In [2]:
# importing useful python packages
import sklearn
import numpy as np
import pandas as pd
import numpy.random as random
In supervised learning, the model defines the effect one set of observations, called inputs, has on another set of observations, called outputs. We are given a dataset with response variables and predictor variables and use this to try to come up with a function that maps predictor variables to response variables. We assume that there is some true mapping function $f$, and try to come up with an approximation $\hat f$ so that given new data, we can make accurate predictions.
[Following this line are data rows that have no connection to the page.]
Lemma run_all_no_clear (be : Backend) (cache : DiffCache) (cs : list Cmd) :
  Forall (fun msg => clears_processing msg = false) (fst (fst (run_all be cache cs))).
Proof.
  revert cache. induction cs as [|c cs IH]; intros cache; cbn; [constructor|].
  pose proof (run_leaf_no_clear be cache c) as Hc.
  destruct (run_leaf be cache c) as [[om cache1] calls1]. cbn in Hc.
  specialize (IH cache1).
  destruct (run_all be cache1 cs) as [[msgs cache2] calls2]. cbn in *.
  apply Forall_app; split; [|done].
  destruct om as [msg|]; cbn; [|constructor]. constructor; [|constructor]. auto.
Qed.

Lemma update_keeps_processing (m : Model) (msg : Msg) :
  clears_processing msg = false -> processing m = true ->
  processing (fst (update m msg)) = true.
Proof.
  intros Hc Hp.
  destruct m as [st0 w0 h0 rd0 er0 sts0 pr0 fs0 gs0 lm0 vp0 sel0 sp0 pf0 lfi0 pc0 lay0 cta0 ci0 cm0 cd0 cs0 hi0 hms0 hmt0].
  cbn in Hp. subst pr0.
  destruct msg; cbn in Hc; try discriminate; unfold_handlers; unfold update_fallthrough in *; cbn;
    repeat (case_match; cbn); reflexivity.
Qed.

Lemma drain_keeps_processing (be : Backend) (fuel : nat) :
  forall (s : LoopState) (q : list Msg),
  Forall (fun msg => clears_processing msg = false) q ->
  processing (ls_model s) = true ->
  processing (ls_model (drain be fuel s q)) = true.
Proof.
  induction fuel as [|fuel IH]; intros s q Hq Hp; [done|].
  destruct q as [|msg q]; [done|]. cbn.
  apply Forall_cons in Hq as [Hm Hq].
  pose proof (update_keeps_processing (ls_model s) msg Hm Hp) as Hp'.
  destruct (update (ls_model s) msg) as [m' oc]. cbn in Hp'.
  pose proof (run_all_no_clear be (ls_cache s)
                (match oc with Some c => flatten_cmd c | None => [] end)) as Hr.
  destruct (run_all be (ls_cache s) _) as [[msgs cache'] calls'].
  apply IH; [apply Forall_app; split; done | done].
Qed.

(** C3 (code bug): the [processing] flag never gates input (two models
    that differ only in [processing] handle every key event alike, apart
    from the flag itself), but once set it is never cleared.  Applying a
    selection sets it and it is still set when the stage result and the
    refresh have been processed; entering the HEAD menu sets it and it is
    still set after the HEAD info has arrived.  No background command
    posts a stage or unstage result, the only messages whose handlers
    clear it, so every message the loop processes keeps it set.  Dispatching
    a commit does not set it at all. *)
Theorem processing_flag_sticks :
  (forall (m : Model) (b : bool) (k : string),
      set_processing false (fst (update (set_processing b m) (KeyMsg k))) =
      set_processing false (fst (update m (KeyMsg k))) /\
      snd (update (set_processing b m) (KeyMsg k)) = snd (update m (KeyMsg k))) /\
  ls_calls apply_scenario = [CallDiff "a.txt" false; CallStage ["a.txt"]] /\
  processing (ls_model apply_scenario) = true /\
  headInfo (ls_model head_info_scenario) <> None /\
  processing (ls_model head_info_scenario) = true /\
  (forall (be : Backend) (cache : DiffCache) (c : Cmd) (msg : Msg),
      fst (fst (run_leaf be cache c)) = Some msg -> clears_processing msg = false) /\
  (forall (be : Backend) (fuel : nat) (s : LoopState) (q : list Msg),
      Forall (fun msg => clears_processing msg = false) q ->
      processing (ls_model s) = true ->
      processing (ls_model (drain be fuel s q)) = true) /\
  snd (update model_commit_date (KeyMsg "enter")) = Some (CmdCommit "fix: bug" "") /\
  processing (fst (update model_commit_date (KeyMsg "enter"))) = false.
Proof.
  split.
  { intros m b k. destruct m. unfold_handlers. cbn.
    repeat (case_match; cbn); split; reflexivity. }
  split; [vm_compute; reflexivity |].
  split; [vm_compute; reflexivity |].
  split; [vm_compute; discriminate |].
  split; [vm_compute; reflexivity |].
  split; [exact run_leaf_no_clear |].
  split; [exact drain_keeps_processing |].
  split; vm_compute; reflexivity.
Qed.

(** After the HEAD info has arrived, leaving the HEAD menu with [esc]
    still leaves the flag set. *)
Lemma processing_flag_sticks_witness :
  processing (ls_model (drain head_info_backend 50 head_info_scenario [KeyMsg "esc"])) = true.
Proof.
  destruct processing_flag_sticks as (_ & _ & _ & _ & _ & _ & Hd & _).
  apply Hd; [repeat constructor | vm_compute; reflexivity].
Defined.

(** C4, as the claim states it, fails when the soft reset fails: the
    result leaves the model in the HEAD menu, not in the file list. *)
Lemma soft_reset_failure_counterexample :
  state model_head_menu = StateModifyHead /\
  headModifyState model_head_menu = HeadModifyStateMenu /\
  snd (update model_head_menu (KeyMsg "f")) = Some CmdSoftReset /\
  state (fst (update (fst (update model_head_menu (KeyMsg "f")))
                     (softResetHeadCmd soft_reset_failing_backend))) = StateModifyHead.
Proof. repeat split; vm_compute; reflexivity. Qed.

(** C4 (amended): in the HEAD menu, with no error banner up, the
    amend-files key dispatches the soft reset and stays in the menu.  When
    its result is processed: on success the state is the file list (HEAD
    info dropped, success status shown); on failure an error banner
    "Amendment failed: ..." is shown and the state stays in the HEAD menu. *)
Theorem soft_reset_outcome (m : Model) (be : Backend)
    (Hs : state m = StateModifyHead)
    (Hh : headModifyState m = HeadModifyStateMenu)
    (He : err m = "") :
  snd (update m (KeyMsg "f")) = Some CmdSoftReset /\
  state (fst (update m (KeyMsg "f"))) = StateModifyHead /\
  let m2 := fst (update (fst (update m (KeyMsg "f"))) (softResetHeadCmd be)) in
  match be_SoftResetHead be with
  | None =>
      state m2 = StateFileList /\ headInfo m2 = None /\
      status m2 = "[OK] HEAD soft reset successfully. Changes staged."
  | Some e =>
      state m2 = StateModifyHead /\ headModifyState m2 = HeadModifyStateMenu /\
      err m2 = "Amendment failed: " +:+ e
  end.
Proof.
  destruct m. cbn in Hs, Hh, He. subst.
  unfold softResetHeadCmd. destruct (be_SoftResetHead be); cbn; repeat split.
Qed.

Lemma soft_reset_outcome_witness :
  state (fst (update (fst (update model_head_menu (KeyMsg "f")))
                     (softResetHeadCmd soft_reset_failing_backend))) = StateModifyHead.
Proof.
  destruct (soft_reset_outcome model_head_menu soft_reset_failing_backend
              ltac:(vm_compute; reflexivity) ltac:(vm_compute; reflexivity)
              ltac:(vm_compute; reflexivity)) as (_ & _ & H).
  exact (proj1 H).
Defined.

(** C5: a commit result received in the commit flow's date step.  On
    success the state is the file list, the draft (message and date) is
    cleared and a status refresh is dispatched with the status timer; on
    failure an error banner "Commit failed: ..." is shown and the state,
    the commit step and the draft are unchanged. *)
Theorem commit_result_outcome (m : Model) (success : bool) (e : option string)
    (message : string)
    (Hs : state m = StateCommitMessage) (Hc : commitState m = CommitStateDate) :
  let '(m', c) := update m (GitCommitMsg success e message) in
  match e with
  | None =>
      state m' = StateFileList /\ commitMessage m' = "" /\ commitDate m' = "" /\
      c = Some (CmdBatch [CmdRefreshStatus; CmdClearStatus])
  | Some e' =>
      err m' = "Commit failed: " +:+ e' /\ err m' <> "" /\
      state m' = StateCommitMessage /\ commitState m' = CommitStateDate /\
      commitMessage m' = commitMessage m /\ commitDate m' = commitDate m /\
      c = Some CmdClearError
  end.
Proof.
  destruct m. cbn in Hs, Hc. subst.
  destruct e as [e' |]; cbn; repeat split; discriminate.
Qed.

Lemma commit_result_outcome_witness :
  state (fst (update model_commit_date (GitCommitMsg true None "ok"))) = StateFileList.
Proof.
  pose proof (commit_result_outcome model_commit_date true None "ok"
                ltac:(vm_compute; reflexivity) ltac:(vm_compute; reflexivity)) as H.
  destruct (update model_commit_date (GitCommitMsg true None "ok")) as [m' c].
  exact (proj1 H).
Defined.

(** C9, as the claim states it, fails while an error banner is up: the
    commit key is swallowed and no "No files staged" status appears. *)
Lemma commit_key_banner_counterexample :
  state model_error_banner = StateFileList /\
  StagedCount (gitStatus model_error_banner) = 0%nat /\
  status (fst (update model_error_banner (KeyMsg "c"))) <> "No files staged".
Proof. split; [| split]; vm_compute; [reflexivity | reflexivity | discriminate]. Qed.

(** C9 (amended): in the file list, with nothing staged, the commit key
    does the following.  With no error banner up it changes nothing but the
    status, which becomes "No files staged", and schedules the status
    timer.  With an error banner up it is ignored: the model is unchanged
    and no command is returned. *)
Theorem commit_key_nothing_staged (m : Model)
    (Hs : state m = StateFileList)
    (H0 : StagedCount (gitStatus m) = 0%nat) :
  (err m = "" ->
   update m (KeyMsg "c") = (set_status "No files staged" m, Some CmdClearStatus)) /\
  (err m <> "" -> update m (KeyMsg "c") = (m, None)).
Proof.
  split; intros He.
  - unfold update. rewrite He. cbn.
    unfold handleKeyMsg. rewrite Hs.
    unfold handleFileListKeys. cbn. rewrite H0. reflexivity.
  - unfold update. destruct (String.eqb_spec (err m) "") as [E|_]; [contradiction|].
    reflexivity.
Qed.

Lemma commit_key_nothing_staged_witness :
  update model0 (KeyMsg "c") = (set_status "No files staged" model0, Some CmdClearStatus) /\
  update model_error_banner (KeyMsg "c") = (model_error_banner, None).
Proof.
  split.
  - apply (commit_key_nothing_staged model0); vm_compute; reflexivity.
  - apply (commit_key_nothing_staged model_error_banner);
      vm_compute; [reflexivity | reflexivity | discriminate].
Defined.

(* ------------------------------------------------------------------ *)
(** ** Diff cache *)

(** C8, as the claim states it, fails when the first diff call fails:
    the failure is not cached and the second request calls the backend
    again, two backend diff calls in all. *)
Lemma diff_cache_failure_counterexample :
  match fetchDiff_twice diff_failing_backend ∅ file_a_unstaged with
  | (_, _, calls1, calls2) => diff_call_count (calls1 ++ calls2) = 2%nat
  end.
Proof. vm_compute. reflexivity. Qed.

(** C8 (amended): two requests for a path not yet cached, the second run
    after the first.  For a staged or unstaged file whose backend diff
    succeeds, the first request makes exactly one backend diff call and
    the second none at all, returning the same message (byte-identical
    text); if the diff fails, nothing is cached and the second request
    calls the backend again.  An untracked file is read from disk, never
    diffed, and once read the second request is served from the cache. *)
Theorem diff_cache_two_requests (be : Backend) (cache : DiffCache) (f : FileItem)
    (Hnew : cache !! Path f = None) :
  match fetchDiff_twice be cache f with
  | (msg1, msg2, calls1, calls2) =>
      match Status f with
      | StatusStaged | StatusUnstaged =>
          match be_Diff be (Path f) (FileStatus_eqb (Status f) StatusStaged) with
          | Ok _ => diff_call_count calls1 = 1%nat /\ calls2 = [] /\ msg2 = msg1
          | Err _ => diff_call_count calls1 = 1%nat /\ diff_call_count calls2 = 1%nat
          end
      | StatusUntracked =>
          diff_call_count (calls1 ++ calls2) = 0%nat /\
          match be_ReadFile be (Path f) with
          | Ok _ => calls2 = [] /\ msg2 = msg1
          | Err _ => calls2 = [CallReadFile (Path f)]
          end
      end
  end.
Proof.
  unfold fetchDiff_twice, fetchDiffCmd. rewrite Hnew.
  destruct f as [p st sym sel]; cbn in *.
  destruct st; cbn.
  - destruct (be_Diff be p true) as [c | e]; cbn.
    + destruct (String.eqb c "" && true) eqn:Hc; cbn.
      * destruct (be_ReadFile be p); cbn; rewrite (lookup_insert_eq (M:=gmap string)); cbn;
          repeat split.
      * rewrite (lookup_insert_eq (M:=gmap string)). repeat split.
    + rewrite Hnew. cbn. split; reflexivity.
  - destruct (be_Diff be p false) as [c | e]; cbn.
    + destruct (String.eqb c "" && true) eqn:Hc; cbn.
      * destruct (be_ReadFile be p); cbn; rewrite (lookup_insert_eq (M:=gmap string)); cbn;
          repeat split.
      * rewrite (lookup_insert_eq (M:=gmap string)). repeat split.
    + rewrite Hnew. cbn. split; reflexivity.
  - destruct (be_ReadFile be p) as [bs | e]; cbn.
    + rewrite andb_false_r. cbn.
      rewrite (lookup_insert_eq (M:=gmap string)). cbn. repeat split.
    + rewrite Hnew. cbn. split; reflexivity.
Qed.

Lemma diff_cache_two_requests_witness :
  match fetchDiff_twice (ok_backend empty_status) ∅ file_a_unstaged with
  | (msg1, msg2, calls1, calls2) => diff_call_count calls1 = 1%nat /\ calls2 = []
  end.
Proof.
  pose proof (diff_cache_two_requests (ok_backend empty_status) ∅ file_a_unstaged
                eq_refl) as H.
  destruct (fetchDiff_twice (ok_backend empty_status) ∅ file_a_unstaged)
    as [[[msg1 msg2] calls1] calls2].
  destruct H as (H1 & H2 & _). split; assumption.
Defined.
Unsupervised learning is where you only have input data and no corresponding output variables. The goal for unsupervised learning is to model the underlying structure or distribution in the data in order to learn more about the data. These are called unsupervised learning because unlike supervised learning above there is no correct answers and there is no teacher. Algorithms are left on their own to discover interesting structure and patterns in the data.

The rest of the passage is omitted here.